=== DATA SECTION ===
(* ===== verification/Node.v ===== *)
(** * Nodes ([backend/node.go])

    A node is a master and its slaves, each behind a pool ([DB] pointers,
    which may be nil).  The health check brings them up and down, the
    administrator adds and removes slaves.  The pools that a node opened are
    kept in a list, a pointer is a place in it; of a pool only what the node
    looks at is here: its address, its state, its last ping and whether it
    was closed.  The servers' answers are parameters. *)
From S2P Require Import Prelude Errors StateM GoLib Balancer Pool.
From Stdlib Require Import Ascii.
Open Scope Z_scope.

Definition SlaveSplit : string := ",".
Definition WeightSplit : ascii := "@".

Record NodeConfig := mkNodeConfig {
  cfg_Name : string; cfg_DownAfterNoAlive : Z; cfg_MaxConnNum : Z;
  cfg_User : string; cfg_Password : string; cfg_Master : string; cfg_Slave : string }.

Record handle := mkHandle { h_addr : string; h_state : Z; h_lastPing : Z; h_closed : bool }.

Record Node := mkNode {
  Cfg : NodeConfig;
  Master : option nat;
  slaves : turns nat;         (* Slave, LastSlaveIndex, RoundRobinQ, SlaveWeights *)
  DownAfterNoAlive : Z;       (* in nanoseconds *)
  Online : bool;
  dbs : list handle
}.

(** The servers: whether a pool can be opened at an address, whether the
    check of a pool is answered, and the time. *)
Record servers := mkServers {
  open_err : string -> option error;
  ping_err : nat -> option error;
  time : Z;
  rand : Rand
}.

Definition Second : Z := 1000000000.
===
=== DATA SECTION ===
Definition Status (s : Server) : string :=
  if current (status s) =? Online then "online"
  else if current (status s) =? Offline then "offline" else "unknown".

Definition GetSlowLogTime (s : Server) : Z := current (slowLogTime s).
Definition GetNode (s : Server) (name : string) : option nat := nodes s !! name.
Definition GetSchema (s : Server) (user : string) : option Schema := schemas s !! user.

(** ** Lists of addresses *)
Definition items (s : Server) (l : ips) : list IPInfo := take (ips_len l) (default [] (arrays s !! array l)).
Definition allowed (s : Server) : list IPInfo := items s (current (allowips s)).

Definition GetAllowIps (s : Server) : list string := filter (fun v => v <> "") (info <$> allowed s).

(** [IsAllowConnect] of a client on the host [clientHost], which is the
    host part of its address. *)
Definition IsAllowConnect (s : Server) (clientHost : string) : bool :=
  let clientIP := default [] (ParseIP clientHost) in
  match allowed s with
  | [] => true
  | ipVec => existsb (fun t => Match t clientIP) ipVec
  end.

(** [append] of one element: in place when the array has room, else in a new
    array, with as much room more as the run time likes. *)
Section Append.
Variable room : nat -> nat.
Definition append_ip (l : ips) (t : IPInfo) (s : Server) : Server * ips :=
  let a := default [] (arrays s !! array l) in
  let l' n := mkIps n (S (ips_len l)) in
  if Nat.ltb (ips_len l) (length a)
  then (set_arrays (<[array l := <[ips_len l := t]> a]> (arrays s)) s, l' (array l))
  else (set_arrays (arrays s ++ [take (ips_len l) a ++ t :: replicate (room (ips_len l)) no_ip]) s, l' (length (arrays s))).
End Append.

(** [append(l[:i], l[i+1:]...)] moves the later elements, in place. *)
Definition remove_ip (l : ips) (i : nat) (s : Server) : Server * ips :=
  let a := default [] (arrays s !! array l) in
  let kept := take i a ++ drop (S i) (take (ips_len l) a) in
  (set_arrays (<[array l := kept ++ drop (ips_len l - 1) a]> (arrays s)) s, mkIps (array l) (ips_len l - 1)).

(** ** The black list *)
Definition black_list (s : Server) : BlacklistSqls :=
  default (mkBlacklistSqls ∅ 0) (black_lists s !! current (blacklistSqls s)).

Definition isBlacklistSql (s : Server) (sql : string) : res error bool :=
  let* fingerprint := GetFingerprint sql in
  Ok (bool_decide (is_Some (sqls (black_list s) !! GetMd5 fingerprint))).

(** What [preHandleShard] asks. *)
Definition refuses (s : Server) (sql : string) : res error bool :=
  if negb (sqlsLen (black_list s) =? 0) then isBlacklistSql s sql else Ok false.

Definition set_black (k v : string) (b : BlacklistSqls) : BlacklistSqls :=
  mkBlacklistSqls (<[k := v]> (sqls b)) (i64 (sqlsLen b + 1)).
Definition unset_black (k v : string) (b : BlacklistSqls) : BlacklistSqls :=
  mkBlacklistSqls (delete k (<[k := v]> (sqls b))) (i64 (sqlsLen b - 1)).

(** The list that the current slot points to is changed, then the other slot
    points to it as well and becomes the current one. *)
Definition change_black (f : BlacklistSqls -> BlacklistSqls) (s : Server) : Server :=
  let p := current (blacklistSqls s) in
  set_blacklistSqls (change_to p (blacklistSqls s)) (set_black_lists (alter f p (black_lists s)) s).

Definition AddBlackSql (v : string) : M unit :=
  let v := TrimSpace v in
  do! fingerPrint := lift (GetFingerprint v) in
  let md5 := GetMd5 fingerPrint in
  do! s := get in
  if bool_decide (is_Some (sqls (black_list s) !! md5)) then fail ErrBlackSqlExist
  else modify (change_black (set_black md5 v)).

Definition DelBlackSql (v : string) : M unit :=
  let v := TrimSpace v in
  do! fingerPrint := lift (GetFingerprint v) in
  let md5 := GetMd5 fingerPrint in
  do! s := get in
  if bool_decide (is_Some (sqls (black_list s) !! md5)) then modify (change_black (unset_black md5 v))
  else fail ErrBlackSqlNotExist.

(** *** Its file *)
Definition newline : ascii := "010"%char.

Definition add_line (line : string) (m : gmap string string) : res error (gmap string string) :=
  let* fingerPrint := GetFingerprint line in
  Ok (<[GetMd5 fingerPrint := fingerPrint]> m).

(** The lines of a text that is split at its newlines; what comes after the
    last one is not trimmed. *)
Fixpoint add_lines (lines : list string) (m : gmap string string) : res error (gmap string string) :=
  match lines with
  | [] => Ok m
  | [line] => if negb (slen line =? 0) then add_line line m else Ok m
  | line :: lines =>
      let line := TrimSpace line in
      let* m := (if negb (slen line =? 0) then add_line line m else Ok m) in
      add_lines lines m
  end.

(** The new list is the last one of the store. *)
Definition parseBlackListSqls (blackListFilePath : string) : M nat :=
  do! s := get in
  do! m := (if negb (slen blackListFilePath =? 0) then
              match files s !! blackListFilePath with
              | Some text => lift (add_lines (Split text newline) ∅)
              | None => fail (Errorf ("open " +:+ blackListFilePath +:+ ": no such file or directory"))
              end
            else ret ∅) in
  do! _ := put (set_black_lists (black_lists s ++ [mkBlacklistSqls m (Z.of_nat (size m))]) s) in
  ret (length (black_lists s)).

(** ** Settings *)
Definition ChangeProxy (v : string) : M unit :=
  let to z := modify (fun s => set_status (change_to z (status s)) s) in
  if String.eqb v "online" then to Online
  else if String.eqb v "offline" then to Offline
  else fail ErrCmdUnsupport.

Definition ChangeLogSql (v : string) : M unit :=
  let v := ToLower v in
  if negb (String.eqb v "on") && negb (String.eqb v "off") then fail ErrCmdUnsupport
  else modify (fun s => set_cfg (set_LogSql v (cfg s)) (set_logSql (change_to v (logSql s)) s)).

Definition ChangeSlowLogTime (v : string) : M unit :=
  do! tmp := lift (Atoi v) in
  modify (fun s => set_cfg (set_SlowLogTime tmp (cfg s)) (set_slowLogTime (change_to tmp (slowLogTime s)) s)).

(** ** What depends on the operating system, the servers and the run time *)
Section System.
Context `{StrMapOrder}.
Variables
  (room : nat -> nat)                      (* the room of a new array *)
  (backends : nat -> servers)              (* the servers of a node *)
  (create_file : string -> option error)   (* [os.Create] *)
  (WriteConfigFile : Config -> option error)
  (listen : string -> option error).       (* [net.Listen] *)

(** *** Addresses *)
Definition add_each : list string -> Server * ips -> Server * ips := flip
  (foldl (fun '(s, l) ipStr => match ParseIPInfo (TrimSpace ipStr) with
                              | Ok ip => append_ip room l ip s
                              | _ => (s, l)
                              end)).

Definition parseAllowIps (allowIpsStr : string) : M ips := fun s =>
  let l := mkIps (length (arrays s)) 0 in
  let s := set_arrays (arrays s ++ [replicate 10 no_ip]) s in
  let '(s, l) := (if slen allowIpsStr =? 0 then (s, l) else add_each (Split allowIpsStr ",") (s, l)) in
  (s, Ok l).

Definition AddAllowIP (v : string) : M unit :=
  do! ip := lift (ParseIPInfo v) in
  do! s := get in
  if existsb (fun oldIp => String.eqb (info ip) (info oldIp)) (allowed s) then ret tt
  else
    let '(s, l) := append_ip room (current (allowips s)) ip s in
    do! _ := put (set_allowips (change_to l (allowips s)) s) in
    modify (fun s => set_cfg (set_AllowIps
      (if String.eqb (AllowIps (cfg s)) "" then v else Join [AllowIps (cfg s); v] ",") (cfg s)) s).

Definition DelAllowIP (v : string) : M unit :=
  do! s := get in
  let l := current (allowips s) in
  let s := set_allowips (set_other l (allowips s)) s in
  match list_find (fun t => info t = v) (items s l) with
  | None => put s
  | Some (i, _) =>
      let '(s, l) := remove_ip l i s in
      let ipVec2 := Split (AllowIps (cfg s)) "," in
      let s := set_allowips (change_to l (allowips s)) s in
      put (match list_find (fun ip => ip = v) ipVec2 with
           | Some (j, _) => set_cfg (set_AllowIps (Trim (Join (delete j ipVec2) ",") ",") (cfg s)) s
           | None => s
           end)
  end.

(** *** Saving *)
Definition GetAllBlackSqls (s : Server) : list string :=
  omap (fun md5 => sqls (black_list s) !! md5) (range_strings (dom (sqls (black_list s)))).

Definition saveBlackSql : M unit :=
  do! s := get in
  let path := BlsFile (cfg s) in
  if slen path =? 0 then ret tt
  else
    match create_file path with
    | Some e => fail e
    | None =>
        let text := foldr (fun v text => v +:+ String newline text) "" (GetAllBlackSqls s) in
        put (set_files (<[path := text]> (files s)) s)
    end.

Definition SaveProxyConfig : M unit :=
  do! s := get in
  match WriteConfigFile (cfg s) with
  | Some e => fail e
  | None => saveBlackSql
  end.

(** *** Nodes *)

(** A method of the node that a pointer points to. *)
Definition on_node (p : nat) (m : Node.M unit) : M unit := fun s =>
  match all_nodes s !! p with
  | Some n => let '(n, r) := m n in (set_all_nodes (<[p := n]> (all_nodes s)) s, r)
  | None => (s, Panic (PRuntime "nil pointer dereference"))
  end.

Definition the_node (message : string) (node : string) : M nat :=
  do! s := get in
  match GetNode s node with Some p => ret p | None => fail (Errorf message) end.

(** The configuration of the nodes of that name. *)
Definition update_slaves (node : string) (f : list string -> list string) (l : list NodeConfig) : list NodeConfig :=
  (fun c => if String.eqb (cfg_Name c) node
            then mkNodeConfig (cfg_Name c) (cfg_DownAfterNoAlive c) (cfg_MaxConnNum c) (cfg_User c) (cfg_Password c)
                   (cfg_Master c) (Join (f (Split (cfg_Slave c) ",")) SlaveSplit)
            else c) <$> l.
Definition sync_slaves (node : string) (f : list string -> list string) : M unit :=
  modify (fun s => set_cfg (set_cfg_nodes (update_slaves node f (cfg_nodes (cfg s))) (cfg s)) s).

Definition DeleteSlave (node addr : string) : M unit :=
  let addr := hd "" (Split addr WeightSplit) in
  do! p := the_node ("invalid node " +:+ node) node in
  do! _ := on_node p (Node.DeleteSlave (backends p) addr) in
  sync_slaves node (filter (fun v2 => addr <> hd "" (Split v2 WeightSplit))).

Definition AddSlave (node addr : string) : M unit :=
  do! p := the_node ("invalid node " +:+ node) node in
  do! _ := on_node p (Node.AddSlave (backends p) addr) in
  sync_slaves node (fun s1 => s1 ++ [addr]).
===
WHAT THE TASK ASKS: Produce only the lines from the line containing "(* ===== verification/Node.v ===== *)" through the line containing "administrator adds and", inclusive of both, exactly as they stand in the entries above.

COMPLETED EXERCISE:
(* ===== verification/Node.v ===== *)
(** * Nodes ([backend/node.go])

    A node is a master and its slaves, each behind a pool ([DB] pointers,
    which may be nil).  The health check brings them up and down, the
    administrator adds and removes slaves.  The pools that a node opened are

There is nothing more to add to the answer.